Love the original and it really looks like they have made this worth getting the version 2


----------



## peters (Feb 24, 2021)

Wow, looks realy tempting. I got the RODELink Filmmaker - so no real reason to upgrade for me :-D But it still looks tempting, given the tiny size


----------



## -pekr- (Feb 24, 2021)

Having the original Wireless GO makes me envy  I always wanted it to support 2 channels and was considering getting Comica. Now the upgrade to the W GO II is a given


----------



## RunAndGun (Feb 24, 2021)

For everyone in the US, I’d take the recording while transmitting with a grain of salt, since Zaxcom holds a patent on that. Everyone is trying to figure out and is speculating how or if they got around the patent(is there some loophole in their design like non-removable media or 2.4GHz transmission)that gets them around it or did they come to a licensing agreement with Zax?). Or since they are such a much larger company with deeper pockets, are they just going to fight it out in court?

Also, I do not believe they will ship with the ability to record and transmit simultaneously. That will come with a later firmware update. Which may also be what is allowing them to legally be sold right now in the US, if they haven’t already come to an agreement with Zaxcom or have some design loophole that gets around the patent or it provides them an easy way out if Zax does sue, then they can just never activate the feature on US models(*conspiracy theory* but nothing will stop anyone from downloading firmware for other (non-US)regions).


----------



## jvillain (Feb 24, 2021)

RunAndGun said:


> For everyone in the US, I’d take the recording while transmitting with a grain of salt, since Zaxcom holds a patent on that. Everyone is trying to figure out and is speculating how or if they got around the patent(is there some loophole in their design like non-removable media or 2.4GHz transmission)that gets them around it or did they come to a licensing agreement with Zax?). Or since they are such a much larger company with deeper pockets, are they just going to fight it out in court?
> 
> Also, I do not believe they will ship with the ability to record and transmit simultaneously. That will come with a later firmware update. Which may also be what is allowing them to legally be sold right now in the US, if they haven’t already come to an agreement with Zaxcom or have some design loophole that gets around the patent or it provides them an easy way out if Zax does sue, then they can just never activate the feature on US models(*conspiracy theory* but nothing will stop anyone from downloading firmware for other (non-US)regions).
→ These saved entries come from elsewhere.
(** Method 3. *)
Definition method_default (env : driver_env) : io (option handle) :=
  try_except (driver <~ launch env None ;; ret (Some driver)) (fun _ => ret None).

Definition setup_chrome_driver (env : driver_env) : io handle :=
  r1 <~ method_webdriver_manager env ;;
  match r1 with
  | Some driver => ret driver
  | None =>
      r2 <~ try_except (method_system_paths env possible_paths) (fun _ => ret None) ;;
      match r2 with
      | Some driver => ret driver
      | None =>
          r3 <~ method_default env ;;
          match r3 with
          | Some driver => ret driver
          | None => raise WebDriverException
          end
      end
  end.

(** The acquisition strategies, as the specification names them. *)
Inductive strategy : Type :=
| Managed                    (* (a) the managed, auto-downloaded driver *)
| LocalPath (p : text)       (* (b) a well-known local path *)
| FrameworkDefault.          (* (c) the framework locates the driver *)

(** One isolated attempt of a strategy. *)
Definition attempt (env : driver_env) (s : strategy) : io handle :=
  match s with
  | Managed => p <~ call [Install] (wdm_install env) ;; launch env (Some p)
  | LocalPath p => launch env (Some p)
  | FrameworkDefault => launch env None
  end.

(** The fixed order of strategies; of the local paths only those that exist
    (or are the bare command name) are candidates. *)
Definition plan (env : driver_env) : list strategy :=
  [Managed]
  ++ map LocalPath
       (filter (fun p => path_exists env p || Text.eqb p (lit "chromedriver"))
               possible_paths)
  ++ [FrameworkDefault].

Definition failed (env : driver_env) (s : strategy) : Prop :=
  is_ok (outcome (attempt env s)) = false.

(** "First success wins": the strategies of a list are attempted in order
    until one returns a handle; [otherwise] runs when all have failed. *)
Fixpoint try_each (env : driver_env) (l : list strategy) (otherwise : io handle)
  : io handle :=
  match l with
  | [] => otherwise
  | s :: l' => try_except (attempt env s) (fun _ => try_each env l' otherwise)
  end.

(** Only the exhaustion of all strategies raises. *)
Definition first_success (env : driver_env) (l : list strategy) : io handle :=
  try_each env l (raise WebDriverException).

(** *** Result cards *)

(** A rating badge of a card: the texts of its two spans, or the exception
    raised while locating or reading them. *)
Record badge : Type := {
  font_condensed : result text;   (* badge.find_element(".font-condensed").text *)
  font_mono : result text         (* badge.find_element(".font-mono").text *)
}.

(** A search-result card, as the element queries of the loop body see it. *)
Record card : Type := {
  font_names : result text;          (* card.find_element(".font-names span").text *)
  player_link : result (option text);(* card.find_element("a[href*='/player/']").get_attribute('href') *)
  font_sans : result text;           (* card.find_element(".font-sans").text *)
  w_13 : result (list badge);        (* card.find_elements(".w-13") *)
  exp_span : result text             (* card.find_element(".//span[contains(text(), 'Exp:')]").text *)
}.

Definition initial_ratings : dict :=
  [ ("regular"%string, PNone); ("quick"%string, PNone); ("blitz"%string, PNone);
    ("online_regular"%string, PNone); ("online_quick"%string, PNone);
    ("online_blitz"%string, PNone) ].

(** [int(rating_value) if rating_value.isdigit() else None] *)
Definition convert_rating (rating_value : text) : result pyval :=
  if isdigit rating_value then n <- py_int rating_value ;; Ok (PInt n)
  else Ok PNone.

(** The [if]/[elif] chain over the type code of a badge. *)
Definition rating_key (rating_type : text) : option string :=
  if Text.eqb rating_type (lit "R") then Some "regular"%string
  else if Text.eqb rating_type (lit "Q") then Some "quick"%string
  else if Text.eqb rating_type (lit "B") then Some "blitz"%string
  else if Text.eqb rating_type (lit "OR") then Some "online_regular"%string
  else if Text.eqb rating_type (lit "OQ") then Some "online_quick"%string
  else if Text.eqb rating_type (lit "OB") then Some "online_blitz"%string
  else None.

(** Body of the [try] inside [for badge in rating_badges]. *)
Definition parse_badge (b : badge) (ratings : dict) : result dict :=
  rating_type <- fmap strip (font_condensed b) ;;
  rating_value <- fmap strip (font_mono b) ;;
  match rating_key rating_type with
  | Some key => v <- convert_rating rating_value ;; Ok (dict_set key v ratings)
  | None => Ok ratings
  end.

(** One iteration: an exception leaves [ratings] as it was ([continue]). *)
Definition badge_step (ratings : dict) (b : badge) : dict :=
  match parse_badge b ratings with
  | Ok ratings' => ratings'
  | Raise _ => ratings
  end.

Definition parse_badges (rating_badges : list badge) : dict :=
  fold_left badge_step rating_badges initial_ratings.

(** [ratings['regular'] or ratings['quick'] or ratings['blitz']] *)
Definition primary_rating_of (ratings : dict) : result pyval :=
  r <- dict_item "regular" ratings ;;
  q <- dict_item "quick" ratings ;;
  b <- dict_item "blitz" ratings ;;
  Ok (py_or (py_or r q) b).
There is no way in the world that Zax or any company holds a patent on record and transmit at the same time in 2021 even with the US patent system being as completely F'd as it is. There would be prior art going back decades. Now a specific implementation on a specific technology that is incorporated within the realm of record and transmit maybe. But it would be so specific as to not be an issue to get around. Zax may be a patent troll company suing every thing that moves hoping some thing sticks. I don't know I haven't dug into it. But I have a really tough time seeing them enforcing a patent on record and transit writ large

Is this supposedly a hardware paent or a software patent? If software then good. I like to see Americans getting bit in the ass by their own greedy money grubbing get rich quick schemes.


----------



## RunAndGun (Feb 25, 2021)

jvillain said:


> There is no way in the world that Zax or any company holds a patent on record and transmit at the same time in 2021 even with the US patent system being as completely F'd as it is. There would be prior art going back decades. Now a specific implementation on a specific technology that is incorporated within the realm of record and transmit maybe. But it would be so specific as to not be an issue to get around. Zax may be a patent troll company suing every thing that moves hoping some thing sticks. I don't know I haven't dug into it. But I have a really tough time seeing them enforcing a patent on record and transit writ large
> 
> Is this supposedly a hardware paent or a software patent? If software then good. I like to see Americans getting bit in the ass by their own greedy money grubbing get rich quick schemes.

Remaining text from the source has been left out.